Review: Godmersham Park by Gill Hornby


Title: Godmersham Park

Author: Gill Hornby

Published: 23rd June 2022, Century UK

Status: Read July 2022 courtesy Penguin UK/Netgalley


My Thoughts:


The premise of Godmersham Park by Gill Hornby appealed to me in part because of the main character’s connection with Jane Austen. Though little detail is known about their relationship, Anne Sharp and Jane first met during the period that Anne was engaged as a governess at Godmersham Park for Fanny Austen Knight, Jane’s niece, and remained close friends until Jane’s death.

Anne Sharp is 31 years old when she arrives at Godmersham Park, the Kent country estate of Edward and Elizabeth Austen, employed to educate their 12 year old daughter Fanny, the eldest of eight children. Though she has no experience in the position of governess, having until recently been raised in comfort, she is determined to do her best, and serve the Austen family well.

Hornby seamlessly blends history with imagination to tell the story of Anne’s time at Godmersham Park. The people Anne meets, close family and friends of the Austen’s, are real figures, whom the author lists at the beginning of the novel. Many of the events that take place in the story were drawn from Fanny’s preserved childhood diaries or correspondence between family members. The estate itself, said to be the inspiration for Jane Austen’s novel Mansfield Park, still stands today and is depicted on the 2017 Bank of England £10 note.
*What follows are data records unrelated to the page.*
Definition g711a_init (frame_out : mpf_codec_frame_t) : option (bool * mpf_codec_frame_t) :=
  let? b := for_loop (cf_size frame_out) (fun i b => octet_store b i (linear_to_alaw 0)) 0 (cf_buffer frame_out) in
  Some (true, frame_out <| cf_buffer := b |>).

Definition g711u_vtable : mpf_codec_vtable_t :=
  mk_codec_vtable (Some g711_open) (Some g711_close) (Some g711u_encode) (Some g711u_decode) None (Some g711u_init).
Definition g711a_vtable : mpf_codec_vtable_t :=
  mk_codec_vtable (Some g711_open) (Some g711_close) (Some g711a_encode) (Some g711a_decode) None (Some g711a_init).

Definition g711u_descriptor : mpf_codec_descriptor_t :=
  mk_codec_descriptor RTP_PT_PCMU (str_lit "PCMU") 8000 1 apt_string_reset true.
Definition g711a_descriptor : mpf_codec_descriptor_t :=
  mk_codec_descriptor RTP_PT_PCMA (str_lit "PCMA") 8000 1 apt_string_reset true.

Definition g711u_attribs : mpf_codec_attribs_t :=
  mk_codec_attribs (str_lit "PCMU") 8
    (Z.lor (Z.lor MPF_SAMPLE_RATE_8000 MPF_SAMPLE_RATE_16000) (Z.lor MPF_SAMPLE_RATE_32000 MPF_SAMPLE_RATE_48000)).
Definition g711a_attribs : mpf_codec_attribs_t :=
  mk_codec_attribs (str_lit "PCMA") 8
    (Z.lor (Z.lor MPF_SAMPLE_RATE_8000 MPF_SAMPLE_RATE_16000) (Z.lor MPF_SAMPLE_RATE_32000 MPF_SAMPLE_RATE_48000)).

Definition mpf_codec_g711u_create : mpf_codec_t := mpf_codec_create g711u_vtable g711u_attribs (Some g711u_descriptor).
Definition mpf_codec_g711a_create : mpf_codec_t := mpf_codec_create g711a_vtable g711a_attribs (Some g711a_descriptor).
A refined and intelligent woman, educating Fanny poses no real difficulties for Anne but finding her place within the household proves to be more of a challenge. Anne is often lonely, and though she becomes friendly with regular houseguests Hariott Bridges, the younger sister of Elizabeth, Henry Austen, Edward’s younger brother with whom Anne forms an unwise attachment, and later Jane Austen herself, there is a distance dictated by her position. A sympathetic character given her circumstances and ill-health, I liked Anne well enough, but I didn’t really grow fond of her.

The story moves at a sedate pace as life unfolds at Godmersham Park. It’s a reasonably busy household with so many children, visiting houseguests, and family events, but not a particularly active one, and I felt the story lacked energy. While there are occasional instances of open conflict, most of the drama centres on Anne’s inner emotional turmoil, which I sometimes found overwrought.

Godmersham Park is a pleasant enough novel but I felt the story sacrificed dynamism for historical accuracy. It’s probably best suited for fans interested in its connections to Jane.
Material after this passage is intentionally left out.